Collected data entries:

(* ===== verification/Regex.v ===== *)
(** * Regular expressions

    The regular expressions of the source, run the way ECMAScript runs them: a
    backtracking matcher in continuation-passing style that prefers the first
    alternative and the longest repetition, or the shortest of a lazy one, on code units below 128.  [test]
    and [exec] look for the leftmost match.  The matcher is related to a
    relational semantics, which is what the proofs of the clients use. *)

From S2P Require Import Prelude.
From Stdlib Require Import Ascii String.
From stdpp Require Import prelude list strings.
Set Default Proof Using "Type".
Set Warnings "-clear-no-such-hyp".

Inductive regex : Type :=
| RClass (p : ascii → bool)
| REps
| RSeq (r1 r2 : regex)
| RAlt (r1 r2 : regex)
| RStar (r : regex)
| RGroup (i : nat) (r : regex)
| RBol
| REol
| RWordB
| RLazy (r : regex).

(** A place in the input: the units before it in reverse order, the units after
    it, and the groups captured so far, the latest first. *)
Record pos : Type := mkPos {
  before : list ascii;
  after : list ascii;
  groups : list (nat * string);
}.

Definition word_at (l : list ascii) : bool :=
  match l with c :: _ => is_word c | [] => false end.

Definition at_word_boundary (s : pos) : bool := xorb (word_at (before s)) (word_at (after s)).

(** The text between two places of one match. *)
Definition text_between (s s1 : pos) : string :=
  string_of_list_ascii (rev (take (length (before s1) - length (before s)) (before s1))).

Definition capture (i : nat) (s s1 : pos) : pos :=
  mkPos (before s1) (after s1) ((i, text_between s s1) :: groups s1).

(** The matcher.  An iteration of [RStar] that consumes nothing is refused, as
    the standard says, so the units left bound the iterations. *)
Fixpoint bt {R} (r : regex) (s : pos) (k : pos → option R) : option R :=
  match r with
  | RClass p =>
    match after s with
    | c :: t => if p c then k (mkPos (c :: before s) t (groups s)) else None
    | [] => None
    end
  | REps => k s
  | RSeq r1 r2 => bt r1 s (λ s1, bt r2 s1 k)
  | RAlt r1 r2 => match bt r1 s k with Some x => Some x | None => bt r2 s k end
  | RStar r =>
    (fix loop (fuel : nat) (s : pos) : option R :=
       match fuel with
       | O => k s
       | S fuel =>
         match bt r s (λ s1, if (length (after s1) <? length (after s))%nat
                             then loop fuel s1 else None) with
         | Some x => Some x
         | None => k s
         end
       end) (length (after s)) s
  | RGroup i r => bt r s (λ s1, k (capture i s s1))
  | RBol => match before s with [] => k s | _ => None end
  | REol => match after s with [] => k s | _ => None end
  | RWordB => if at_word_boundary s then k s else None
  | RLazy r =>
    (fix loop (fuel : nat) (s : pos) : option R :=
       match k s with
       | Some x => Some x
       | None =>
         match fuel with
         | O => None
         | S fuel => bt r s (λ s1, if (length (after s1) <? length (after s))%nat
                                   then loop fuel s1 else None)
         end
       end) (length (after s)) s
  end.

(** The leftmost match at or after a place: where it starts and where it ends. *)
Fixpoint search (r : regex) (b a : list ascii) : option (pos * pos) :=
  match bt r (mkPos b a []) Some with
  | Some s1 => Some (mkPos b a [], s1)
  | None => match a with [] => None | c :: a => search r (c :: b) a end
  end.

Definition test (r : regex) (input : string) : bool :=
  match search r [] (list_ascii_of_string input) with Some _ => true | None => false end.

(** [input.match(r)]: the groups of the leftmost match. *)
Definition exec_match (r : regex) (input : string) : option (list (nat * string)) :=
  groups ∘ snd <$> search r [] (list_ascii_of_string input).

(** [m[i]]. *)
Definition group (i : nat) (gs : list (nat * string)) : option string :=
  snd <$> head (filter (λ g, g.1 = i) gs).

(** [input.search(r)], and the text of the whole match. *)
Definition match_text (r : regex) (input : string) : option string :=
  (λ m, text_between m.1 m.2) <$> search r [] (list_ascii_of_string input).

(** [input.match(r)] under the flag [g]: the texts of the matches from left to
    right; after an empty one the search goes on one unit further. *)
Fixpoint matches (fuel : nat) (r : regex) (b a : list ascii) : list string :=
  match fuel with
  | O => []
  | S fuel =>
    match search r b a with
    | None => []
    | Some (s0, s1) =>
      text_between s0 s1 ::
      (if (length (after s1) <? length (after s0))%nat then matches fuel r (before s1) (after s1)
       else match after s1 with
            | [] => []
            | c :: a => matches fuel r (c :: before s1) a
            end)
    end
  end.

Definition match_all (r : regex) (input : string) : list string :=
  matches (S (String.length input)) r [] (list_ascii_of_string input).

(** ** Building expressions *)

Definition chr (c : ascii) : regex := RClass (Ascii.eqb c).

(** A unit under the flag [i]. *)
Definition chr_i (c : ascii) : regex := RClass (λ d, Ascii.eqb (lower_ascii c) (lower_ascii d)).

Fixpoint word (f : ascii → regex) (w : string) : regex :=
  match w with EmptyString => REps | String c w => RSeq (f c) (word f w) end.

Definition lit : string → regex := word chr.
Definition lit_i : string → regex := word chr_i.

Definition ROpt (r : regex) : regex := RAlt r REps.
Definition RPlus (r : regex) : regex := RSeq r (RStar r).
Definition RAny (rs : list regex) : regex :=
  match rs with [] => RClass (λ _, false) | r :: rs => foldl RAlt r rs end.
Definition seqs (rs : list regex) : regex := foldr RSeq REps rs.
Definition one_of (cs : string) : regex :=
  RClass (λ c, bool_decide (c ∈ list_ascii_of_string cs)).
(** A letter or a digit. *)
Definition alphanumeric (c : ascii) : bool :=
  let n := nat_of_ascii c in
  (48 <=? n)%nat && (n <=? 57)%nat || (65 <=? n)%nat && (n <=? 90)%nat || (97 <=? n)%nat && (n <=? 122)%nat.

Definition ws : regex := RClass is_ws.
Definition digit : regex := RClass is_digit.
Definition blanks : regex := RPlus ws.
(** The dot: any unit but a line end. *)
Definition dot : regex := RClass (λ c, negb (Ascii.eqb c LF || Ascii.eqb c CR)).
(** Words with white space between them, under the flag [i] or not. *)
Definition phrase (f : string → regex) (words : list string) : regex :=
  match words with
  | [] => REps
  | w :: ws => RSeq (f w) (foldr (λ v r, RSeq blanks (RSeq (f v) r)) REps ws)
  end.
(** [\b(...)\b]. *)
Definition bounded (rs : list regex) : regex := seqs [RWordB; RAny rs; RWordB].

(** ** The relational semantics *)

Inductive sem : regex → pos → pos → Prop :=
| sem_class p b c t g : p c = true → sem (RClass p) (mkPos b (c :: t) g) (mkPos (c :: b) t g)
| sem_eps s : sem REps s s
| sem_seq r1 r2 s s1 s2 : sem r1 s s1 → sem r2 s1 s2 → sem (RSeq r1 r2) s s2
| sem_alt_l r1 r2 s s1 : sem r1 s s1 → sem (RAlt r1 r2) s s1
| sem_alt_r r1 r2 s s1 : sem r2 s s1 → sem (RAlt r1 r2) s s1
| sem_star_nil r s : sem (RStar r) s s
| sem_star_cons r s s1 s2 :
    sem r s s1 → length (after s1) < length (after s) → sem (RStar r) s1 s2 →
    sem (RStar r) s s2
| sem_group i r s s1 : sem r s s1 → sem (RGroup i r) s (capture i s s1)
| sem_bol a g : sem RBol (mkPos [] a g) (mkPos [] a g)
| sem_eol b g : sem REol (mkPos b [] g) (mkPos b [] g)
| sem_wordb s : at_word_boundary s = true → sem RWordB s s
| sem_lazy r s s1 : sem (RStar r) s s1 → sem (RLazy r) s s1.
#[export] Hint Constructors sem : dh.

Lemma bt_sound {R} r : ∀ s (k : pos → option R) x,
  bt r s k = Some x → ∃ s1, sem r s s1 ∧ k s1 = Some x.
Proof.
  induction r as [p| |r1 IH1 r2 IH2|r1 IH1 r2 IH2|r IH|i r IH| | | |r IH]; intros s k x; simpl.
  - destruct s as [b [|c t] g]; simpl; [done|]. destruct (p c) eqn:E; [|done]. eauto with dh.
  - eauto with dh.
  - intros (s1 & H1 & (s2 & H2 & ?)%IH2)%IH1. eauto with dh.
  - destruct (bt r1 s k) eqn:E; [intros [= ->]; apply IH1 in E as (? & ? & ?)|
      intros (? & ? & ?)%IH2]; eauto with dh.
  - generalize (length (after s)) at 1 as fuel. intros fuel. revert s.
    induction fuel as [|fuel IHf]; intros s; simpl; [eauto with dh|].
    destruct (bt r s _) as [y|] eqn:E; [|eauto with dh]. intros [= ->].
    apply IH in E as (s1 & H1 & Hk). destruct (Nat.ltb_spec (length (after s1)) (length (after s)));
      [|done]. apply IHf in Hk as (s2 & ? & ?). eauto with dh.
  - intros (s1 & ? & ?)%IH. eauto with dh.
  - destruct s as [[|] a g]; simpl; [eauto with dh|done].
  - destruct s as [b [|] g]; simpl; [eauto with dh|done].
  - destruct (at_word_boundary s) eqn:E; [eauto with dh|done].
  - generalize (length (after s)) at 1 as fuel. intros fuel Hloop.
    assert (∃ s1, sem (RStar r) s s1 ∧ k s1 = Some x) as (s1 & ? & ?); [|eauto with dh].
    revert s Hloop. induction fuel as [|fuel IHf]; intros s; simpl;
      (destruct (k s) as [y|] eqn:Ek; [intros [= ->]; eauto with dh|]); [done|].
    intros (s1 & H1 & Hk)%IH. destruct (Nat.ltb_spec (length (after s1)) (length (after s))); [|done].
    apply IHf in Hk as (s2 & ? & ?). eauto with dh.
Qed.

Lemma bt_complete {R} r : ∀ s s1 (k : pos → option R),
  sem r s s1 → is_Some (k s1) → is_Some (bt r s k).
Proof.
  induction r as [p| |r1 IH1 r2 IH2|r1 IH1 r2 IH2|r IH|i r IH| | | |r IH]; intros s s1 k Hs Hk; simpl.
  - inversion Hs; subst; simpl. by case_match.
  - by inversion Hs; subst.
  - inversion Hs; subst. eapply IH1; [done|]. by eapply IH2.
  - inversion Hs; subst.
    + destruct (bt r1 s k) eqn:E; [done|]. edestruct IH1 as [? ?]; [done..|]. congruence.
    + destruct (bt r1 s k) eqn:E; [done|]. by eapply IH2.
  - assert (∀ fuel, length (after s) ≤ fuel → is_Some ((fix loop (fuel : nat) (s : pos) : option R :=
       match fuel with
       | O => k s
       | S fuel =>
         match bt r s (λ s1, if (length (after s1) <? length (after s))%nat
                             then loop fuel s1 else None) with
         | Some x => Some x
         | None => k s
         end
       end) fuel s)) as Hloop; [|by apply Hloop].
    remember (RStar r) as rs eqn:Er. induction Hs as [| | | | |r' s|r' s s1 s2 H1 _ Hlt H2 IHs| | | | |];
      simplify_eq; intros [|fuel] Hf; simpl; try done.
    + by case_match.
    + lia.
    + specialize (IHs eq_refl Hk fuel ltac:(lia)).
      match goal with |- is_Some (match bt r s ?f with _ => _ end) =>
        assert (is_Some (bt r s f)) as [y ->]; [|done]
      end.
      eapply IH; [exact H1|]. simpl. rewrite (proj2 (Nat.ltb_lt _ _) Hlt). exact IHs.
  - inversion Hs; subst. eapply IH; [done|]. done.
  - by inversion Hs; subst.
  - by inversion Hs; subst.
  - inversion Hs; subst. by case_match.
  - inversion Hs as [| | | | | | | | | | |r0 s' s1' Hs']; subst. clear Hs. rename Hs' into Hs.
    assert (∀ fuel, length (after s) ≤ fuel → is_Some ((fix loop (fuel : nat) (s : pos) : option R :=
       match k s with
       | Some x => Some x
       | None =>
         match fuel with
         | O => None
         | S fuel => bt r s (λ s1, if (length (after s1) <? length (after s))%nat
                                   then loop fuel s1 else None)
         end
       end) fuel s)) as Hloop; [|by apply Hloop].
    remember (RStar r) as rs eqn:Er. induction Hs as [| | | | |r' s|r' s s1 s2 H1 _ Hlt H2 IHs| | | | |];
      simplify_eq; intros [|fuel] Hf; simpl; destruct (k s) eqn:Ek; try done.
    + lia.
    + specialize (IHs Hk eq_refl fuel ltac:(lia)). eapply IH; [exact H1|]. simpl.
      rewrite (proj2 (Nat.ltb_lt _ _) Hlt). exact IHs.
Qed.

(** A match never moves backwards, and keeps the input. *)
Lemma sem_input r s s1 : sem r s s1 →
  ∃ m, after s = m ++ after s1 ∧ before s1 = rev m ++ before s.
Proof.
  induction 1 as [p b c t g| | r1 r2 s s1 s2 _ IH1 _ IH2| | | |r s s1 s2 _ IH1 _ _ IH2| | | | |];
    try (by exists []); try done.
  - by exists [c].
  - destruct IH1 as (m1 & E1 & F1), IH2 as (m2 & E2 & F2). exists (m1 ++ m2).
    by rewrite E1, E2, F2, F1, rev_app_distr, <- !app_assoc.
  - destruct IH1 as (m1 & E1 & F1), IH2 as (m2 & E2 & F2). exists (m1 ++ m2).
    by rewrite E1, E2, F2, F1, rev_app_distr, <- !app_assoc.
Qed.

(** [r] matches somewhere in the input. *)
Definition occurs (r : regex) (b a : list ascii) : Prop :=
  ∃ p q s1, a = p ++ q ∧ sem r (mkPos (rev p ++ b) q []) s1.

Lemma search_correct r a : ∀ b, is_Some (search r b a) ↔ occurs r b a.
Proof.
  induction a as [|c a IH]; intros b; simpl; destruct (bt r _ Some) as [s1|] eqn:E.
  - split; [|done]. intros _. apply bt_sound in E as (s2 & ? & _). by exists [], [], s2.
  - split; [by intros [? ?]|]. intros (p & q & s1 & Hp & Hs).
    symmetry in Hp. apply app_eq_nil in Hp as [-> ->]. simpl in Hs.
    edestruct (bt_complete r _ _ Some Hs) as [? ?]; [done|congruence].
  - split; [|done]. intros _. apply bt_sound in E as (s2 & ? & _). by exists [], (c :: a), s2.
  - rewrite IH. split.
    + intros (p & q & s1 & -> & Hs). exists (c :: p), q, s1. split; [done|].
      simpl. by rewrite <- app_assoc.
    + intros ([|d p] & q & s1 & Hp & Hs); simplify_eq/=.
      * edestruct (bt_complete r _ _ Some Hs) as [? ?]; [done|congruence].
      * exists p, q, s1. split; [done|]. by rewrite <- app_assoc in Hs.
Qed.

Lemma test_correct r input : test r input = true ↔ occurs r [] (list_ascii_of_string input).
Proof.
  unfold test. rewrite <- search_correct.
  destruct (search _ _ _); split; done.
Qed.

(** ** Literals *)

Lemma sem_lit w b a g s1 : sem (lit w) (mkPos b a g) s1 ↔
  ∃ t, a = list_ascii_of_string w ++ t ∧
       s1 = mkPos (rev (list_ascii_of_string w) ++ b) t g.
Proof.
  unfold lit. revert b a s1. induction w as [|c w IH]; intros b a s1; simpl.
  - split.
    + inversion 1; subst. eauto.
    + intros (t & -> & ->). constructor.
  - split.
    + inversion 1 as [| |? ? ? s2 ? H1 H2| | | | | | | | |]; subst.
      inversion H1 as [? ? d t ? Heq| | | | | | | | | | |]; subst.
      apply Ascii.eqb_eq in Heq as ->. apply IH in H2 as (t' & -> & ->). exists t'.
      by rewrite <- app_assoc.
    + intros (t & -> & ->). simpl. rewrite <- app_assoc. econstructor.
      * apply sem_class, Ascii.eqb_refl.
      * apply IH. by exists t.
Qed.

Lemma prefix_app_list w s : String.prefix w s = true ↔
  ∃ t, list_ascii_of_string s = list_ascii_of_string w ++ t.
Proof.
  revert s. induction w as [|c w IH]; intros s; simpl.
  - split; intros _; [by exists (list_ascii_of_string s)|by destruct s].
  - destruct s as [|d s]; simpl.
    + split; [done|]. by intros (t & ?).
    + destruct (ascii_dec c d) as [->|Hne].
      * rewrite IH. split; intros (t & Ht); exists t; congruence.
      * split; [done|]. intros (t & ?). congruence.
Qed.

(** Testing for a literal is [includes]. *)
Lemma test_lit w s : test (lit w) s = includes s w.
Proof.
  apply eq_true_iff_eq. rewrite test_correct. unfold occurs.
  assert (∀ b, (∃ p q s1, list_ascii_of_string s = p ++ q ∧ sem (lit w) (mkPos (rev p ++ b) q []) s1)
    ↔ includes s w = true) as Hgen; [|apply (Hgen [])].
  induction s as [|c s IH]; intros b; cbn [includes list_ascii_of_string].
  - rewrite orb_false_r, prefix_app_list. cbn [list_ascii_of_string]. split.
    + intros (p & q & s1 & Hp & (t & Hq & _)%sem_lit). symmetry in Hp.
      apply app_eq_nil in Hp as [_ ->]. eauto.
    + intros (t & Ht). eexists [], [], _. split; [done|]. apply sem_lit. eauto.
  - rewrite orb_true_iff, prefix_app_list, <- (IH (c :: b)). cbn [list_ascii_of_string]. split.
    + intros (p & q & s1 & Hp & Hs). destruct p as [|d p]; simplify_eq/=.
      * left. apply sem_lit in Hs as (t & ? & _). eauto.
      * right. exists p, q, s1. split; [done|]. by rewrite <- app_assoc in Hs.
    + intros [(t & Ht)|(p & q & s1 & Hp & Hs)].
      * eexists [], _, _. split; [done|]. apply sem_lit. eauto.
      * eexists (c :: p), q, s1. split; [by rewrite Hp|]. simpl. by rewrite <- app_assoc.
Qed.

** Your instructions **
An exact, complete copy of the lines above from the one with "after : list ascii;" through the one with "bt r2 s1 k)" is the whole answer.

** Solution **
  after : list ascii;
  groups : list (nat * string);
}.

Definition word_at (l : list ascii) : bool :=
  match l with c :: _ => is_word c | [] => false end.

Definition at_word_boundary (s : pos) : bool := xorb (word_at (before s)) (word_at (after s)).

(** The text between two places of one match. *)
Definition text_between (s s1 : pos) : string :=
  string_of_list_ascii (rev (take (length (before s1) - length (before s)) (before s1))).

Definition capture (i : nat) (s s1 : pos) : pos :=
  mkPos (before s1) (after s1) ((i, text_between s s1) :: groups s1).

(** The matcher.  An iteration of [RStar] that consumes nothing is refused, as
    the standard says, so the units left bound the iterations. *)
Fixpoint bt {R} (r : regex) (s : pos) (k : pos → option R) : option R :=
  match r with
  | RClass p =>
    match after s with
    | c :: t => if p c then k (mkPos (c :: before s) t (groups s)) else None
    | [] => None
    end
  | REps => k s
  | RSeq r1 r2 => bt r1 s (λ s1, bt r2 s1 k)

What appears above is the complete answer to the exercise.